Project No. 2350

Primary Supervisor

Prof Vincent O’Connor – University of Southampton

Co-Supervisor(s)

Dr James Dillon – University of Southampton

Marcus Guest – Syngenta (Industry partner)

Summary

An important goal for the future development of crop protection strategies is selective targeting of pest species over non-pest species.

Biologics based on protein architectures offer a potential route to perturb biological function. The development of antibody technologies that disrupt molecules is an attractive approach. Conventional antibodies are oligomeric proteins with complex biogenesis. However, the relatively large size of antibodies restricts tissue access and penetration to target sites. In this proposal, we will investigate nanobodies: single chain simple polypeptide equivalents of the antibody variable heavy chain. These have epitope specificity to selectively target molecules and execute functional perturbation. The nanobodies have simplified recombinant expression and provide interfering technologies readily introduced into biological systems by transgenic approaches. We propose experiments designed to translate nanobody technology by taking advantage of the experimental tractability of C. elegans.
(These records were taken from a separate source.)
(** * Risk scoring rules of the year-end reconciliation pipeline

    Shallow embedding of [scoring_rules.py] (the four per-row scoring
    functions and the shared band classifier) and of the column
    assignments of [validator.py] that feed them. *)

From Stdlib Require Import ZArith QArith Qabs Lia Lqa String List.
From stdpp Require Import gmap strings list fin_maps.

Local Open Scope Z_scope.

(** ** Python values held by a row *)

(** A Python [float]: a finite value (every finite double is a rational;
    rounding is not modelled, the code only compares floats with the
    constants 0 and 5), or one of the three special values. *)
Inductive pyfloat : Type :=
  | Fin (q : Q)
  | PInf
  | NInf
  | NaN.

(** The built-in values a row (a [dict] or a pandas [Series]) maps its
    field names to.  A row taken from a frame with nullable columns can
    also hold [pd.NA]: such rows are the [cell] rows further down. *)
Inductive value : Type :=
  | VNone
  | VBool (b : bool)
  | VInt (z : Z)
  | VFloat (f : pyfloat)
  | VStr (s : string).

(** The exceptions the modelled code can raise. *)
Inductive exn : Type :=
  | TypeError
  | ValueError
  | OverflowError.

Inductive result (A : Type) : Type :=
  | Ok (a : A)
  | Raise (e : exn).
Arguments Ok {A} a.
Arguments Raise {A} e.

#[global] Instance result_ret : MRet result := fun A a => Ok a.
#[global] Instance result_bind : MBind result := fun A B k r =>
  match r with
  | Ok a => k a
  | Raise e => Raise e
  end.

(** [bool(v)]: Python truthiness of a built-in value. *)
Definition py_bool (v : value) : bool :=
  match v with
  | VNone => false
  | VBool b => b
  | VInt z => negb (z =? 0)
  | VFloat (Fin q) => negb (Qeq_bool q 0)
  | VFloat _ => true
  | VStr s => negb (String.eqb s "")
  end.

(** Integers at or beyond this magnitude round past the largest double:
    [float] raises [OverflowError] on them. *)
Definition float_int_limit : Z := 2 ^ 1024 - 2 ^ 970.

Section PyFloat.

(** [float] applied to a [str] follows CPython's numeric-literal grammar,
    which is not part of this repository: it is taken as a parameter
    ([None] when the text is not a number). *)
Variable str_to_float : string -> option pyfloat.

(** [float(v)]. *)
Definition py_float (v : value) : result pyfloat :=
  match v with
  | VNone => Raise TypeError
  | VBool b => Ok (Fin (if b then 1 else 0))
  | VInt z =>
      if Z.abs z <? float_int_limit then Ok (Fin (inject_Z z))
      else Raise OverflowError
  | VFloat f => Ok f
  | VStr s =>
      match str_to_float s with
      | Some f => Ok f
      | None => Raise ValueError
      end
  end.

End PyFloat.

(** A reading of text under which nothing is a number; it instantiates
    [str_to_float] on concrete rows, none of which holds a string in
    [tax_diff_abs]. *)
Definition no_numeric_text : string → option pyfloat := λ _, None.

Definition Qgt_bool (a b : Q) : bool := negb (Qle_bool a b).

(** [f > c] for a float [f] and a finite constant [c]; every comparison
    with NaN is false. *)
Definition float_gt (f : pyfloat) (c : Q) : bool :=
  match f with
  | Fin q => Qgt_bool q c
  | PInf => true
  | NInf => false
  | NaN => false
  end.

(** [sum(flags)] over a list of booleans: [True] counts 1. *)
Definition py_sum (flags : list bool) : Z :=
  fold_left (fun acc b => acc + Z.b2z b) flags 0.

(** A row maps field names to values; [row.get(key, dflt)]. *)
Definition row_get (row : gmap string value) (key : string) (dflt : value) : value :=
  default dflt (row !! key).

(** ** The shared band classifier *)

(** [classify_risk(score)], lines 8-16. *)
Definition classify_risk (score : Q) : string :=
  if Qle_bool score 20 then "Low (5–15%)"
  else if Qle_bool score 40 then "Medium (20–40%)"
  else if Qle_bool score 70 then "High (50–80%)"
  else "Critical (85–99%)".

(** The four values [classify_risk] can return, in band order. *)
Definition risk_levels : list string :=
  ["Low (5–15%)"; "Medium (20–40%)"; "High (50–80%)"; "Critical (85–99%)"].

(** ** Model A: AP *)

Module AP.

(** The flags as read at lines 33-37. *)
Record flags : Type := Flags {
  missing_in_GL : bool;
  amount_mismatch : bool;
  late_posting : bool;
  duplicate : bool;
  unusual_gl : bool
}.

Definition fields : list string :=
  ["missing_in_GL"; "amount_mismatch"; "late_posting";
   "duplicate_invoice_number"; "unusual_GL_account"].

Definition read (row : gmap string value) : flags :=
  {| missing_in_GL := py_bool (row_get row "missing_in_GL" (VBool false));
     amount_mismatch := py_bool (row_get row "amount_mismatch" (VBool false));
     late_posting := py_bool (row_get row "late_posting" (VBool false));
     duplicate := py_bool (row_get row "duplicate_invoice_number" (VBool false));
     unusual_gl := py_bool (row_get row "unusual_GL_account" (VBool false)) |}.

(** Lines 31 and 39-56: base, weights and the [missing_in_GL] bump. *)
Definition additive (f : flags) : Z :=
  let score := 5 in
  let score := if late_posting f then score + 10 else score in
  let score := if amount_mismatch f then score + 30 else score in
  let score := if unusual_gl f then score + 25 else score in
  let score := if duplicate f then score + 40 else score in
  let score :=
    if missing_in_GL f then
      let score := score + 60 in
      if amount_mismatch f || duplicate f || late_posting f || unusual_gl f
      then score + 20 else score
    else score in
  score.

(** Line 59. *)
Definition count (f : flags) : Z :=
  py_sum [missing_in_GL f; amount_mismatch f; late_posting f; duplicate f;
          unusual_gl f].

(** Lines 60-61. *)
Definition floored (f : flags) (score : Z) : Z :=
  if count f >=? 3 then Z.max score 90 else score.

(** Lines 31-64 on the flags read. *)
Definition score (f : flags) : Z * string :=
  let score := additive f in
  let score := floored f score in
  let score := Z.min score 100 in
  (score, classify_risk (inject_Z score)).

(** Pointwise order: every flag set in [f] is set in [g]. *)
Definition leb (f g : flags) : bool :=
  implb (missing_in_GL f) (missing_in_GL g)
  && implb (amount_mismatch f) (amount_mismatch g)
  && implb (late_posting f) (late_posting g)
  && implb (duplicate f) (duplicate g)
  && implb (unusual_gl f) (unusual_gl g).

End AP.

(** [score_ap_row(row)], lines 22-64. *)
Definition score_ap_row (row : gmap string value) : Z * string :=
  AP.score (AP.read row).

(** ** Model B: Bank *)

Module Bank.

(** The flags as read at lines 81-85. *)
Record flags : Type := Flags {
  no_match : bool;
  inv_paid_no_bank : bool;
  duplicate_payment : bool;
  amount_mismatch : bool;
  unusual_vendor : bool
}.

Definition fields : list string :=
  ["no_matching_invoice"; "invoice_marked_paid_but_no_bank_txn";
   "duplicate_payment"; "amount_mismatch"; "unusual_vendor_payment"].

Definition read (row : gmap string value) : flags :=
  {| no_match := py_bool (row_get row "no_matching_invoice" (VBool false));
     inv_paid_no_bank :=
       py_bool (row_get row "invoice_marked_paid_but_no_bank_txn" (VBool false));
     duplicate_payment := py_bool (row_get row "duplicate_payment" (VBool false));
     amount_mismatch := py_bool (row_get row "amount_mismatch" (VBool false));
     unusual_vendor := py_bool (row_get row "unusual_vendor_payment" (VBool false)) |}.

(** Lines 79 and 87-108: base, weights and the two combination bumps. *)
Definition additive (f : flags) : Z :=
  let score := 5 in
  let score := if unusual_vendor f then score + 10 else score in
  let score := if amount_mismatch f then score + 25 else score in
  let score := if inv_paid_no_bank f then score + 40 else score in
  let score := if no_match f then score + 50 else score in
  let score := if duplicate_payment f then score + 60 else score in
  let score :=
    if duplicate_payment f && amount_mismatch f then score + 15 else score in
  let score :=
    if no_match f &&
       (duplicate_payment f || amount_mismatch f || unusual_vendor f
        || inv_paid_no_bank f)
    then score + 20 else score in
  score.

(** Line 110. *)
Definition count (f : flags) : Z :=
  py_sum [no_match f; inv_paid_no_bank f; duplicate_payment f;
          amount_mismatch f; unusual_vendor f].

(** Lines 111-112. *)
Definition floored (f : flags) (score : Z) : Z :=
  if count f >=? 3 then Z.max score 90 else score.

(** Lines 79-115 on the flags read. *)
Definition score (f : flags) : Z * string :=
  let score := additive f in
  let score := floored f score in
  let score := Z.min score 100 in
  (score, classify_risk (inject_Z score)).

(** Pointwise order: every flag set in [f] is set in [g]. *)
Definition leb (f g : flags) : bool :=
  implb (no_match f) (no_match g)
  && implb (inv_paid_no_bank f) (inv_paid_no_bank g)
  && implb (duplicate_payment f) (duplicate_payment g)
  && implb (amount_mismatch f) (amount_mismatch g)
  && implb (unusual_vendor f) (unusual_vendor g).

End Bank.

(** [score_bank_row(row)], lines 70-115. *)
Definition score_bank_row (row : gmap string value) : Z * string :=
  Bank.score (Bank.read row).

(** ** Model C: Sales and use tax *)

Module Tax.

(** The flags as read at lines 134-138. *)
Record flags : Type := Flags {
  rate_mismatch : bool;
  tax_missing : bool;
  tax_on_non_taxable : bool;
  jurisdiction_missing : bool;
  gl_tax_diff_flag : bool
}.

Definition fields : list string :=
  ["rate_mismatch"; "tax_missing"; "tax_on_nontaxable_item";
   "jurisdiction_missing"; "gl_tax_diff_flag"].

Definition read (row : gmap string value) : flags :=
  {| rate_mismatch := py_bool (row_get row "rate_mismatch" (VBool false));
     tax_missing := py_bool (row_get row "tax_missing" (VBool false));
     tax_on_non_taxable :=
       py_bool (row_get row "tax_on_nontaxable_item" (VBool false));
     jurisdiction_missing :=
       py_bool (row_get row "jurisdiction_missing" (VBool false));
     gl_tax_diff_flag := py_bool (row_get row "gl_tax_diff_flag" (VBool false)) |}.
We will develop bioinformatics pipeline to identify candidate molecular targets that are in tissue that are accessible to nanobody perturbation.

We will use transgenic approaches to generate tagged versions of the selected target molecules expressed at physiological levels to assess nanobody binding in vivo.

We will use established phenotypes that have well known molecular determinants to allow us to score efficacy of nanobody binding to disrupt in vivo biology. This is aimed at affording routes to developing nanobody technologies for nematode pest mitigation and food security.